## AIM OF THE TASK
What lines of the data below hold "OpPop"? Show them.

Start of LISTED ENTRIES

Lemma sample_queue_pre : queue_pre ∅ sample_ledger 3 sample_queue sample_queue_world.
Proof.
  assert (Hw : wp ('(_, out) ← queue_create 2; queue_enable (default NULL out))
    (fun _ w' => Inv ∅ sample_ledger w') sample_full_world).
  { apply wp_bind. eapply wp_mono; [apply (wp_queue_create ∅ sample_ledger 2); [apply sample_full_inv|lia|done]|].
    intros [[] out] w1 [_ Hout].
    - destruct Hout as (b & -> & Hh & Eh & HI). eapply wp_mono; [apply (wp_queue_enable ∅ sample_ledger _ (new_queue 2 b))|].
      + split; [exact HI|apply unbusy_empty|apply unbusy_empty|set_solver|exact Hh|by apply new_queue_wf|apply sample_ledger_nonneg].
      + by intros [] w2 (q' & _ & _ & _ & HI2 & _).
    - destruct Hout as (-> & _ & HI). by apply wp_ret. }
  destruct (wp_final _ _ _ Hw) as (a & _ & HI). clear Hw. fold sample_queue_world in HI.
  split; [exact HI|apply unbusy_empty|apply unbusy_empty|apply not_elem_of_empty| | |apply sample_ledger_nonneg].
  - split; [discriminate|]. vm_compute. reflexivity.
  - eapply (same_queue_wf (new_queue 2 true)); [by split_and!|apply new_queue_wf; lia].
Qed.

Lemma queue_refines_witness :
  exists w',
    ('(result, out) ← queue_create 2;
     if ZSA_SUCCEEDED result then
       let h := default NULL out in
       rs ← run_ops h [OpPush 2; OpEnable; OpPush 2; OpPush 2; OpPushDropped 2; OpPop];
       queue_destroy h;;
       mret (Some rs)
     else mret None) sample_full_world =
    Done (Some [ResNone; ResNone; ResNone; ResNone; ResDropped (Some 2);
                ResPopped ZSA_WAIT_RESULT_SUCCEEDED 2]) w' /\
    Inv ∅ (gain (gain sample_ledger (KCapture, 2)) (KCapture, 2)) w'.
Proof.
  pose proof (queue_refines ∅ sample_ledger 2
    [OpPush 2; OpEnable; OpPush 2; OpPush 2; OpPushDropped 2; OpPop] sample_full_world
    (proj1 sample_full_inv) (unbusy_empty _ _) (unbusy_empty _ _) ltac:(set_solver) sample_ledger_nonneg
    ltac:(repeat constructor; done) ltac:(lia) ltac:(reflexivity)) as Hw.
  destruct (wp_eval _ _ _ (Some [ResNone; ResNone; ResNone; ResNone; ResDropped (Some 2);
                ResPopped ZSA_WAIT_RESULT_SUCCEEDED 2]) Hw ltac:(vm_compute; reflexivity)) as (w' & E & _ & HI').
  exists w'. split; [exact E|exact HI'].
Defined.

End of LISTED ENTRIES
Start of LISTED ENTRIES

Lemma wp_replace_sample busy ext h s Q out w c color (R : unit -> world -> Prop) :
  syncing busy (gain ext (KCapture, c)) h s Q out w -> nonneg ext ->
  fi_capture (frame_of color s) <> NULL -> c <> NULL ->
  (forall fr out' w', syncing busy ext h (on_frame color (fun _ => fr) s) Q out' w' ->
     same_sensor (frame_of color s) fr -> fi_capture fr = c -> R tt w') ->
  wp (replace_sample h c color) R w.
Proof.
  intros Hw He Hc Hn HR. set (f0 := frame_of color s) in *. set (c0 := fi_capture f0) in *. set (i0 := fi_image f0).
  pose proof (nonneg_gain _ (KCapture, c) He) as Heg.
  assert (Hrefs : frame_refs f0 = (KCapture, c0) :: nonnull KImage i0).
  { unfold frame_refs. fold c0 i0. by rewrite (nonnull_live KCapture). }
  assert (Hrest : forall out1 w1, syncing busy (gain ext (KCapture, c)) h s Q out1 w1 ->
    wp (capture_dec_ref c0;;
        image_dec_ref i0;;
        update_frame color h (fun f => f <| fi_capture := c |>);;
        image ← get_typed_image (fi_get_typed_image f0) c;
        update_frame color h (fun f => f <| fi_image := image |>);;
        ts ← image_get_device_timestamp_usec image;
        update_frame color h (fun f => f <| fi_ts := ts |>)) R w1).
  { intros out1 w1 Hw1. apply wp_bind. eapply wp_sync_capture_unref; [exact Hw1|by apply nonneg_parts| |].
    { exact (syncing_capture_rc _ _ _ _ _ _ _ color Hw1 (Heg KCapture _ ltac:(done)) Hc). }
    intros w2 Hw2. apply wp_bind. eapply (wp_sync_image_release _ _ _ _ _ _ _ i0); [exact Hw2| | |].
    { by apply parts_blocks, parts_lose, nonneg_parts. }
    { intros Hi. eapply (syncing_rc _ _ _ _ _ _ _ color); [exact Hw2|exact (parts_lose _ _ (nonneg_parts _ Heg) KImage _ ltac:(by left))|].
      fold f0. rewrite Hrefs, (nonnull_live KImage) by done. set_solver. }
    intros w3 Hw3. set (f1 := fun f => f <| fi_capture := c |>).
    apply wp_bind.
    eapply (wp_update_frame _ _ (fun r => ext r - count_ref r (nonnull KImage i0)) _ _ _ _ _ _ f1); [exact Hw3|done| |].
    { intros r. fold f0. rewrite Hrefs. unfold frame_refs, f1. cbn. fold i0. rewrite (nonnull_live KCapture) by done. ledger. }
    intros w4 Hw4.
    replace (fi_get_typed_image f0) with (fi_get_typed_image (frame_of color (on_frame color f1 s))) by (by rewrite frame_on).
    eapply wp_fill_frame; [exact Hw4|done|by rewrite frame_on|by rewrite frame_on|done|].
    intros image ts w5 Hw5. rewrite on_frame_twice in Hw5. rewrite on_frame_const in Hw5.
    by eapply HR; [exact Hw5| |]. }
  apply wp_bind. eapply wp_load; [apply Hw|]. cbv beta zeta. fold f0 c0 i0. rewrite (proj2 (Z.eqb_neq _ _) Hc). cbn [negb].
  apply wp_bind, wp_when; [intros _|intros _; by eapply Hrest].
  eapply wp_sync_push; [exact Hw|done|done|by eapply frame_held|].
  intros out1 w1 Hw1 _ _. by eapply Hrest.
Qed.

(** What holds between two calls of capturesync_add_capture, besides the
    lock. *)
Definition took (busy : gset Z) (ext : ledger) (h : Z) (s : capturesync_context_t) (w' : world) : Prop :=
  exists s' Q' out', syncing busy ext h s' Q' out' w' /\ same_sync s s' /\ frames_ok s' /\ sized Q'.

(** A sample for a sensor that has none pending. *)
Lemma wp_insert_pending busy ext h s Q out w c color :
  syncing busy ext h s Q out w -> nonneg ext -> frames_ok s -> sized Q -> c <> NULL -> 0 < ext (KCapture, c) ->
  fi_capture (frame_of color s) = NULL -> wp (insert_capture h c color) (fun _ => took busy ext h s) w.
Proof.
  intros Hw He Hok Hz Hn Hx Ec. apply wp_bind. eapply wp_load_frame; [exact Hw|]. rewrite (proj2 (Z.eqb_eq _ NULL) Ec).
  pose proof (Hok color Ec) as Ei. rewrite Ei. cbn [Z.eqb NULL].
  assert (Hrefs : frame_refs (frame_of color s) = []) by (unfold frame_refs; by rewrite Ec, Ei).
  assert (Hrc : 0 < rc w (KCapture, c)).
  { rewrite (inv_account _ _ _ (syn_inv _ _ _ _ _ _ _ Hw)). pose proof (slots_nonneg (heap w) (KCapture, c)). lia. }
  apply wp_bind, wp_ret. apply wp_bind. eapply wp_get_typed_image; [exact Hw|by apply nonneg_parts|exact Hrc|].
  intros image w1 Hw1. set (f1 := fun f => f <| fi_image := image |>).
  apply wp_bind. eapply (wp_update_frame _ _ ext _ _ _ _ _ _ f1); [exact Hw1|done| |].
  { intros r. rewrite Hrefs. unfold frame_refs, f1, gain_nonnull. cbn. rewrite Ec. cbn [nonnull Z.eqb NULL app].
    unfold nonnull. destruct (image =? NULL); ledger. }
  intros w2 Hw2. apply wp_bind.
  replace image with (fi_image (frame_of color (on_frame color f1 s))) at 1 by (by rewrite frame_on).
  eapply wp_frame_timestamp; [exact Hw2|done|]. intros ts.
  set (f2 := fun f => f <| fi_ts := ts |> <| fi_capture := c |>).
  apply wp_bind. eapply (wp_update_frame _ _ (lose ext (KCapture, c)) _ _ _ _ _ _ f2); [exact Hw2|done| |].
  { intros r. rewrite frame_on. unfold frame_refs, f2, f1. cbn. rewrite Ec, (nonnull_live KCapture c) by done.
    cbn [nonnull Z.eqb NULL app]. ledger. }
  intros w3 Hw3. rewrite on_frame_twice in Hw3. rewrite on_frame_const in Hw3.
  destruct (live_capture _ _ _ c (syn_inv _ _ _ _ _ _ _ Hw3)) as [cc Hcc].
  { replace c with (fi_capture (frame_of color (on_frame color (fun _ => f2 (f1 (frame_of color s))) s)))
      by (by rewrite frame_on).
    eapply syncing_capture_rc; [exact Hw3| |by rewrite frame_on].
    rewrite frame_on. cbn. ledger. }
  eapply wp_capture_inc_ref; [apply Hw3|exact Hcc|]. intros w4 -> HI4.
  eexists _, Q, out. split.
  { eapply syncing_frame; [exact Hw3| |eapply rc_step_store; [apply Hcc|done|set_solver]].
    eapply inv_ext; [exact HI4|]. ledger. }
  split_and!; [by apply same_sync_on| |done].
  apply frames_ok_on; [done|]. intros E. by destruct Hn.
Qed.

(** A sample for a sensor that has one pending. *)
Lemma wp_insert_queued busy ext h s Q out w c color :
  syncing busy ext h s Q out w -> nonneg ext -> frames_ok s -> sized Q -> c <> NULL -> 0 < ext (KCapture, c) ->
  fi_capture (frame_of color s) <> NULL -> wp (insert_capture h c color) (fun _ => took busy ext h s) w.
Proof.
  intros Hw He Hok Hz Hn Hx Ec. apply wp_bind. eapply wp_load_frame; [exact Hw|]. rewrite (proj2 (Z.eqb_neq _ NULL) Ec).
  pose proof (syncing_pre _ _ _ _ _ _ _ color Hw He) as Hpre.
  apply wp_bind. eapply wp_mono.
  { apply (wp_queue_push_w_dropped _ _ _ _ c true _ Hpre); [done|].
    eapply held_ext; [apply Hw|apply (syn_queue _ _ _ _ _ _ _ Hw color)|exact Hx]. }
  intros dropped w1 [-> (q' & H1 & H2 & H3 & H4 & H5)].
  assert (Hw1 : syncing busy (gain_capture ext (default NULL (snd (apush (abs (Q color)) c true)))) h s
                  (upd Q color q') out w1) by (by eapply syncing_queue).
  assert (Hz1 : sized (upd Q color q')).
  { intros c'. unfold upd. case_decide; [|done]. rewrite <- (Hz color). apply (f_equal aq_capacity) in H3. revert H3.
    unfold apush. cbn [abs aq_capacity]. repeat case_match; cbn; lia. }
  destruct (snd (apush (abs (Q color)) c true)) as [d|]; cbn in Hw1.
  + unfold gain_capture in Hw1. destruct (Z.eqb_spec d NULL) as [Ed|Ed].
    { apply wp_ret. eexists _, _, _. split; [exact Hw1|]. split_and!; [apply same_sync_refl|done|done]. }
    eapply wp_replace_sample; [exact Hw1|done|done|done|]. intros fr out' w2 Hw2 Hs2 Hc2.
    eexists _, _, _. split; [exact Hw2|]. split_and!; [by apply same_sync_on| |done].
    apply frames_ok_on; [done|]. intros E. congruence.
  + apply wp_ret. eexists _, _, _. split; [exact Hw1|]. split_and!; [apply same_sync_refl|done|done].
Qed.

End of LISTED ENTRIES

## RESULT OF THIS TASK
       rs ← run_ops h [OpPush 2; OpEnable; OpPush 2; OpPush 2; OpPushDropped 2; OpPop];
    [OpPush 2; OpEnable; OpPush 2; OpPush 2; OpPushDropped 2; OpPop] sample_full_world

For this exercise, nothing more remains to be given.